The most vulnerable counties named
Common threads: Unaffordable housing, underwater mortgages, foreclosures
Counties most at risk were found to have higher levels of unaffordable housing, underwater mortgages, and foreclosures, according to the ATTOM report. In those areas, major home ownership costs (mortgage payments, property taxes and insurance) on median-priced single-family homes consumed more than 30% of average local wages in 32 of the 50 counties that were most vulnerable to market problems connected to the virus pandemic in the fourth quarter of 2021. The highest percentages in those markets were in Rockland County, New York (outside New York City, 57.9% of average local wages needed for major ownership costs); El Dorado County, California, east of Sacramento, (with 52.5%); Riverside County, California, east of Los Angeles (52%); Bergen County, New Jersey, (47.6%) and Passaic County, New Jersey, (44.7%). Nationwide, the data showed major expenses on typical homes sold in the fourth quarter required 25.2% of average wages.

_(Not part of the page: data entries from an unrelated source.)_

Lemma spec_generate w kind Q :
  kind ≠ CliSession →
  (∀ plaintext prefix w', evolves w w' → good_prefix prefix →
     parse_pat_token_format plaintext = Ok (kind, prefix) → Q (plaintext, prefix) w') →
  spec w (generate_token_plaintext kind) Q.
Proof.
  intros Hk HQ. apply spec_bind, spec_ask. intros w1 Hev. apply (spec_ret (E := ApiTokenError)).
  destruct (encode_base32_spec (random_bytes (auth_calls w1)) (random_bytes_len _)) as [Hl Hd].
  apply HQ; [by etrans; [| apply evolves_tick] | | by apply parse_generated].
  unfold good_prefix. rewrite <- len_as_bytes in *. rewrite as_bytes_substring, drop_0.
  unfold len in *. rewrite length_take. split; [unfold TOKEN_PREFIX_LEN; lia|].
  rewrite forallb_forall in *. intros b Hb. apply Hd, list_elem_of_In.
  rewrite <- (take_drop TOKEN_PREFIX_LEN (as_bytes _)). apply elem_of_app. left. by apply list_elem_of_In.
Qed.

Lemma quiet_hashed plaintext : quiet (hashed plaintext).
Proof. unfold hashed. quiet. Qed.

Lemma spec_hashed w plaintext Q :
  (∀ hash w', evolves w w' → verify_token plaintext hash = true → Q hash w') → spec w (hashed plaintext) Q.
Proof.
  intros HQ. apply spec_bind, spec_ask. intros w1 Hev. apply spec_done. intros hash Hh.
  apply HQ; [by etrans; [| apply evolves_tick]|]. eapply (hash_verifies (auth_calls w1)).
  destruct (hash_token _ _); cbn in Hh; congruence.
Qed.

Lemma quiet_new_v4 {E} : quiet (new_v4 : prog AuthWorld E _).
Proof. apply quiet_ask. Qed.
#[local] Hint Resolve quiet_hashed quiet_new_v4 : quiet.

(** A good row is stored, under its id. *)
Lemma spec_insert w t Q :
  well_formed t → short_lived t →
  (∀ w', evolves w w' → tokens w' !! t_id t = Some t → Q () w') →
  spec w (infra (token_insert t)) Q.
Proof.
  intros Hwf Hsl HQ. apply spec_infra, spec_fallible. intros w1 Hev Hi. split; [done|].
  destruct (tokens w1 !! t_id t) eqn:Ht; cbn [fst snd].
  { split_and!; [done | apply moves_tick | done]. }
  assert (Hev' : evolves w1 (auth_tick (w1 {{ tokens ::= <[t_id t := t]> }}))).
  { split; [exact (Nat.le_succ_diag_r _) | done | | by left].
    intros id t' Hid. exists (t_revoked_at t'). cbn.
    rewrite lookup_insert_ne by congruence. change (tokens w1 !! id = Some (t' {{ t_revoked_at := t_revoked_at t' }})).
    rewrite Hid. by destruct t'. }
  split_and!; [| by split |].
  - split; [| by destruct Hi]. apply map_Forall_insert_2; [done | by destruct Hi].
  - intros [] _. apply HQ; [by etrans|]. cbn. apply lookup_insert_eq.
Qed.

(** ** Authority *)

Definition row_cap (t : ApiToken) : TokenCap := flat_cap (t_declared_permissions t) (t_repository_ids t).

(** Whatever the row lets through, the subject was authorised for. *)
Definition within (evaluator : RbacEvaluator) (subject : CallerPrincipal) (t : ApiToken) : Prop :=
  ∀ perm repo, cap_allows_optional_repo (Some (row_cap t)) perm repo = true →
    authorize evaluator subject perm repo = true.

Lemma exceeding_nil evaluator subject r perm scope :
  exceeding evaluator subject r = [] → perm ∈ rq_declared_permissions r →
  scope ∈ match rq_repository_ids r with None => [None] | Some ids => Some <$> ids end →
  authorize evaluator subject perm scope = true.
Proof.
  intros Hex Hp Hs. destruct (authorize evaluator subject perm scope) eqn:Ha; [done|].
  enough (Hin : (scope, perm) ∈ exceeding evaluator subject r) by (rewrite Hex in Hin; by apply not_elem_of_nil in Hin).
  apply list_elem_of_bind. exists scope. split; [| done]. apply list_elem_of_omap. exists perm.
  by rewrite Ha.
Qed.

Lemma passed_within evaluator subject r t :
  exceeding evaluator subject r = [] → t_declared_permissions t = rq_declared_permissions r →
  t_repository_ids t = rq_repository_ids r → within evaluator subject t.
Proof.
  intros Hex Hp Hr perm repo. rewrite cap_allows_spec. intros (Hperm & Hids & _).
  cbn in Hperm, Hids. rewrite Hp in Hperm. rewrite Hr in Hids.
  destruct (rq_repository_ids r) as [ids|] eqn:Hrepo.
  - destruct (Hids ids eq_refl) as (x & -> & Hx). eapply exceeding_nil; [done..|].
    rewrite Hrepo. by apply list_elem_of_fmap_2.
  - apply authorize_global. eapply exceeding_nil; [done..|]. rewrite Hrepo. by apply list_elem_of_singleton.
Qed.

(** ** Issuance *)

Lemma fresh_row_ok id target kind hash prefix r e actor now w subject :
  kind ≠ CliSession → rq_expires_in_seconds r = None → passed subject kind r w e → good_prefix prefix →
  (Admin ∈ rq_declared_permissions r → kind = Pat) → time w ≤ now →
  let t := fresh_row id target (rq_name r) (rq_description r) kind hash prefix
             (rq_declared_permissions r) (rq_repository_ids r) e actor now in
  well_formed t ∧ short_lived t.
Proof.
  intros Hk Hsec [Htext Hrepo [_ Hpat Hadm Hunb] _] Hpre Hakind Hnow t.
  destruct (check_text_ok _ _ Htext) as [Hname Hdesc]. split.
  - split; [done..|]. exact Hakind.
  - split; cbn.
    + intros Hkind. destruct (Hpat Hsec Hkind) as (x & -> & Hx). exists x. split; [done | lia].
    + intros Ha. destruct (Hadm Hsec Ha) as (x & -> & Hx). exists x. split; [done | lia].
    + exact Hunb.
Qed.

(** The text that was handed out leads to the row. *)
Record opens (it : IssuedToken) (kind : TokenKind) (t : ApiToken) : Prop := {
  op_kind : t_kind t = kind;
  op_format : parse_pat_token_format (it_plaintext it) = Ok (kind, t_token_prefix t);
  op_hash : verify_token (it_plaintext it) (t_token_hash t) = true;
}.

(** What is known of a token that was issued. *)
Definition granted (subject : CallerPrincipal) (user : Uuid) (kind : TokenKind) (it : IssuedToken)
    (w : AuthWorld) : Prop :=
  ∃ t evaluator, tokens w !! it_id it = Some t ∧ t_user_id t = user ∧ opens it kind t ∧
    was_loaded w evaluator ∧ within evaluator subject t.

The report also showed that at least 10% of residential mortgages were underwater in the third quarter of 2021 (the latest data available on owners owing more than their properties are worth) in 18 of the 50 most at-risk counties. Nationwide, 7.1% of mortgages fell into that category, the findings showed. Those with the highest underwater rates among the 50 most at-risk counties were: Kennebec County in Augusta, Maine, with 29.6% of mortgages underwater; Webb County in Laredo, Texas with 23.3%; Kankakee County, Illinois outside Chicago, with 19%; Saint Clair County, Illinois, outside St. Louis, Missouri with 18.3%; and Cumberland County in Fayetteville, North Carolina with 8.1% of mortgages underwater.
Foreclosures abound after moratorium is lifted
The report found that more than one in 1,500 residential properties faced a foreclosure action in the fourth quarter of 2021 in 36 of the 50 most at-risk counties. Nationwide, one in 2,446 homes were in that position, the data showed. Foreclosure actions have risen over the past few months since the July 31 end of a federal moratorium on lenders taking back properties from homeowners who fell behind on their mortgages during the virus pandemic. The highest rates of post-moratorium foreclosures in the top 50 counties were in Saint Clair County, Illinois outside St. Louis, Missouri, where one in 121 residential properties faced possible foreclosure; Camden County, New Jersey, (one in 606); Sussex County, New Jersey, (one in 709); Cumberland County, New Jersey, (one in 743) and Cook County in Chicago (one in 757).
Least at-risk counties also part of the study mix
The ATTOM research also showcased counties least vulnerable to pandemic-fueled economic erosion, each area spread throughout the South, Midwest and West. Forty-two (42) of the 50 counties least vulnerable to pandemic-related problems from among the 575 included in the fourth-quarter report were in the South, Midwest and West. Just eight were in the Northeast.